Wednesday, March 25, 2009

ACNA Expects at Least Five Inaugural Dioceses

The Anglican Church in North America (ACNA) expects to receive at least five, and perhaps as many as eight, applications for official recognition as a diocese when it meets for its first provincial assembly in June.
A letter sent in January by the Rt. Rev. Robert Duncan to members of the Common Cause Partnership encouraged the formation of dioceses.
“Consistent with all Anglican practice, congregations are a part of an Anglican province because they are part of a diocese, which in turn, is part of a group of dioceses banded together as a national (or international) church,” Bishop Duncan wrote. “This principle is critical to understanding the provisional constitution of the [ACNA], and to the steps we all need to take as we move toward our first provincial assembly.”

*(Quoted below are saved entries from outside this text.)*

(* ===== verification/Errors.v ===== *)
(** * Error codes

    The error enumerations of the program, their [std::error_category]s and
    [std::error_code]. An enumeration is a module: its constructors in source
    order, [value] (the [static_cast< int >]), [text] (the strings of the
    category's [message]). *)

From stdpp Require Import base list option strings pretty.
From S2P Require Import Prelude.

Module controller_errc.
Inductive t :=
| ok | authorization_failure | invalid_nonce | invalid_signature
| malformed_block | malformed_transaction | insufficient_resources
| unknown_previous_block | unexpected_height | block_state_error
| state_merkle_mismatch | network_id_mismatch | timestamp_out_of_bounds
| network_bandwidth_limit_exceeded | compute_bandwidth_limit_exceeded
| disk_storage_limit_exceeded | pre_irreversibility_block | invalid_program
| invalid_event_name | invalid_account | insufficient_privileges
| unknown_operation | read_only_context | stack_overflow
| bad_file_descriptor | unexpected_object | insufficient_space.

#[export] Instance t_eq_dec : EqDecision t.
Proof. solve_decision. Defined.

Definition all : list t :=
  [ok; authorization_failure; invalid_nonce; invalid_signature;
   malformed_block; malformed_transaction; insufficient_resources;
   unknown_previous_block; unexpected_height; block_state_error;
   state_merkle_mismatch; network_id_mismatch; timestamp_out_of_bounds;
   network_bandwidth_limit_exceeded; compute_bandwidth_limit_exceeded;
   disk_storage_limit_exceeded; pre_irreversibility_block; invalid_program;
   invalid_event_name; invalid_account; insufficient_privileges;
   unknown_operation; read_only_context; stack_overflow; bad_file_descriptor;
   unexpected_object; insufficient_space].

Definition value (e : t) : Z :=
  match e with
  | ok => 0 | authorization_failure => 1 | invalid_nonce => 2
  | invalid_signature => 3 | malformed_block => 4
  | malformed_transaction => 5 | insufficient_resources => 6
  | unknown_previous_block => 7 | unexpected_height => 8
  | block_state_error => 9 | state_merkle_mismatch => 10
  | network_id_mismatch => 11 | timestamp_out_of_bounds => 12
  | network_bandwidth_limit_exceeded => 13
  | compute_bandwidth_limit_exceeded => 14
  | disk_storage_limit_exceeded => 15 | pre_irreversibility_block => 16
  | invalid_program => 17 | invalid_event_name => 18 | invalid_account => 19
  | insufficient_privileges => 20 | unknown_operation => 21
  | read_only_context => 22 | stack_overflow => 23
  | bad_file_descriptor => 24 | unexpected_object => 25
  | insufficient_space => 26
  end.

Definition text (e : t) : string :=
  match e with
  | ok => "ok"
  | authorization_failure => "authorization failure"
  | invalid_nonce => "invalid nonce"
  | invalid_signature => "invalid signature"
  | malformed_block => "malformed block"
  | malformed_transaction => "malformed transaction"
  | insufficient_resources => "insufficient resources"
  | unknown_previous_block => "unknown previous block"
  | unexpected_height => "unexpected height"
  | block_state_error => "block state error"
  | state_merkle_mismatch => "state merkle mismatch"
  | network_id_mismatch => "network id mismatch"
  | timestamp_out_of_bounds => "timestamp out of bounds"
  | network_bandwidth_limit_exceeded => "network bandwidth limit exceeded"
  | compute_bandwidth_limit_exceeded => "compute bandwidth limit exceeded"
  | disk_storage_limit_exceeded => "disk storage limit exceeded"
  | pre_irreversibility_block => "pre-irreversibility block"
  | invalid_program => "invalid program"
  | invalid_event_name => "invalid event name"
  | invalid_account => "invalid account"
  | insufficient_privileges => "insufficient privileges"
  | unknown_operation => "unknown operation"
  | read_only_context => "read only context"
  | stack_overflow => "stack overflow"
  | bad_file_descriptor => "bad file descriptor"
  | unexpected_object => "unexpected object"
  | insufficient_space => "insufficient space"
  end.

(** [switch( static_cast< controller_errc >( condition ) )]: the enumerator a
    condition selects; outside the enumeration control falls through to
    [std::unreachable()]. *)
Definition of_condition (c : Z) : option t :=
  if c <? 0 then None else all !! Z.to_nat c.

Definition message (c : Z) : option string := text <$> of_condition c.
End controller_errc.

Module program_errc.
Inductive t :=
| ok | unauthorized | invalid_instruction | insufficient_balance
| insufficient_supply | invalid_argument | unexpected_object | overflow.

#[export] Instance t_eq_dec : EqDecision t.
Proof. solve_decision. Defined.

Definition all : list t :=
  [ok; unauthorized; invalid_instruction; insufficient_balance;
   insufficient_supply; invalid_argument; unexpected_object; overflow].

Definition value (e : t) : Z :=
  match e with
  | ok => 0 | unauthorized => 1 | invalid_instruction => 2
  | insufficient_balance => 3 | insufficient_supply => 4
  | invalid_argument => 5 | unexpected_object => 6 | overflow => 7
  end.

Definition text (e : t) : string :=
  match e with
  | ok => "ok"
  | unauthorized => "unauthorized"
  | invalid_instruction => "invalid instruction"
  | insufficient_balance => "insufficient balance"
  | insufficient_supply => "insufficient supply"
  | invalid_argument => "invalid_argument"
  | unexpected_object => "unexpected object"
  | overflow => "overflow"
  end.

(** [switch( static_cast< program_errc >( condition ) )]: the enumerator a
    condition selects; outside the enumeration control falls through to
    [std::unreachable()]. *)
Definition of_condition (c : Z) : option t :=
  if c <? 0 then None else all !! Z.to_nat c.

Definition message (c : Z) : option string := text <$> of_condition c.
End program_errc.

Module encode_errc.
Inductive t :=
| ok | invalid_character | invalid_length.

#[export] Instance t_eq_dec : EqDecision t.
Proof. solve_decision. Defined.

Definition all : list t :=
  [ok; invalid_character; invalid_length].

Definition value (e : t) : Z :=
  match e with
  | ok => 0 | invalid_character => 1 | invalid_length => 2
  end.

Definition text (e : t) : string :=
  match e with
  | ok => "ok"
  | invalid_character => "invalid character"
  | invalid_length => "invalid length"
  end.

(** [switch( static_cast< encode_errc >( condition ) )]: the enumerator a
    condition selects; outside the enumeration control falls through to
    [std::unreachable()]. *)
Definition of_condition (c : Z) : option t :=
  if c <? 0 then None else all !! Z.to_nat c.

Definition message (c : Z) : option string := text <$> of_condition c.
End encode_errc.

Module virtual_machine_errc.
Inductive t :=
| ok | trapped | invalid_arguments | execution_environment_failure
| function_lookup_failure | load_failure | instantiate_failure
| invalid_pointer | invalid_module | invalid_context | entry_point_not_found.

#[export] Instance t_eq_dec : EqDecision t.
Proof. solve_decision. Defined.

Definition all : list t :=
  [ok; trapped; invalid_arguments; execution_environment_failure;
   function_lookup_failure; load_failure; instantiate_failure;
   invalid_pointer; invalid_module; invalid_context; entry_point_not_found].

Definition value (e : t) : Z :=
  match e with
  | ok => 0 | trapped => 1 | invalid_arguments => 2
  | execution_environment_failure => 3 | function_lookup_failure => 4
  | load_failure => 5 | instantiate_failure => 6 | invalid_pointer => 7
  | invalid_module => 8 | invalid_context => 9 | entry_point_not_found => 10
  end.

Definition text (e : t) : string :=
  match e with
  | ok => "ok"
  | trapped => "trapped"
  | invalid_arguments => "invalid arguments"
  | execution_environment_failure => "execution environment failure"
  | function_lookup_failure => "function lookup failure"
  | load_failure => "load failure"
  | instantiate_failure => "instantiate failure"
  | invalid_pointer => "invalid pointer"
  | invalid_module => "invalid module"
  | invalid_context => "invalid context"
  | entry_point_not_found => "entry point not found"
  end.

(** [switch( static_cast< virtual_machine_errc >( condition ) )]: the enumerator a
    condition selects; outside the enumeration control falls through to
    [std::unreachable()]. *)
Definition of_condition (c : Z) : option t :=
  if c <? 0 then None else all !! Z.to_nat c.

Definition message (c : Z) : option string := text <$> of_condition c.
End virtual_machine_errc.

Module wasi_errc.
Inductive t :=
| success | e2big | acces | addrinuse | addrnotavail | afnosupport | again
| already | badf | badmsg | busy | canceled | child | connaborted
| connrefused | connreset | deadlk | destaddrreq | dom | dquot | exist
| fault | fbig | hostunreach | idrm | ilseq | inprogress | intr | inval | io
| isconn | isdir | loop | mfile | mlink | msgsize | multihop | nametoolong
| netdown | netreset | netunreach | nfile | nobufs | nodev | noent | noexec
| nolck | nolink | nomem | nomsg | noprotoopt | nospc | nosys | notconn
| notdir | notempty | notrecoverable | notsock | notsup | notty | nxio
| overflow | ownerdead | perm | pipe | proto | protonosupport | prototype
| range | rofs | spipe | srch | stale | timedout | txtbsy | xdev | notcapable.

#[export] Instance t_eq_dec : EqDecision t.
Proof. solve_decision. Defined.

Bishop Duncan is Archbishop-designate of the ACNA and Bishop of the Episcopal Diocese of Pittsburgh that is now under the auspices of the Anglican Church of the Southern Cone. The Rev. J. Philip Ashey, chief operating officer and chaplain for the American Anglican Council, told The Living Church that Pittsburgh is one of the five applications for recognition as an ACNA diocese that have already been received. The deadline for applications is April 15.
Earlier this month, the Rt. Rev. John H. Chapman, Bishop of Ottawa in the Anglican Church of Canada, said he would authorize a congregation under his oversight to begin performing same-sex blessings in part because “while our church struggles to honor the call for gracious restraint in blessing same-sex unions, those who are proponents of cross-border interventions have and continue to show no restraint.”
That view was echoed this week during the House of Bishops’ spring retreat by Bishop Dan Edwards of Nevada. Bishop Edwards posted a blog entry noting that a number of bishops are considering the repeal of Resolution B033 because of what they perceive as a lack of reciprocal restraint by the ACNA.
Fr. Ashey countered that it is unrealistic to expect the ACNA to postpone its efforts to organize while same-sex blessings continue to occur unofficially in a number of dioceses in both the U.S. and Canadian churches.
“[Ottawa and Nevada] have already made their decisions and are now looking for an excuse to implement them,” he said. “We have responded to the invitation from the GAFCON primates to form an orthodox Anglican province in the Americas.”
The ACNA has been welcomed “in abiding and full communion” by the standing committee of the Anglican Church of Nigeria. The March 20 announcement also noted that the standing committee recommended that the Church of Nigeria send a delegation to the provincial assembly in Bedford “to demonstrate our enduring partnership in the gospel.”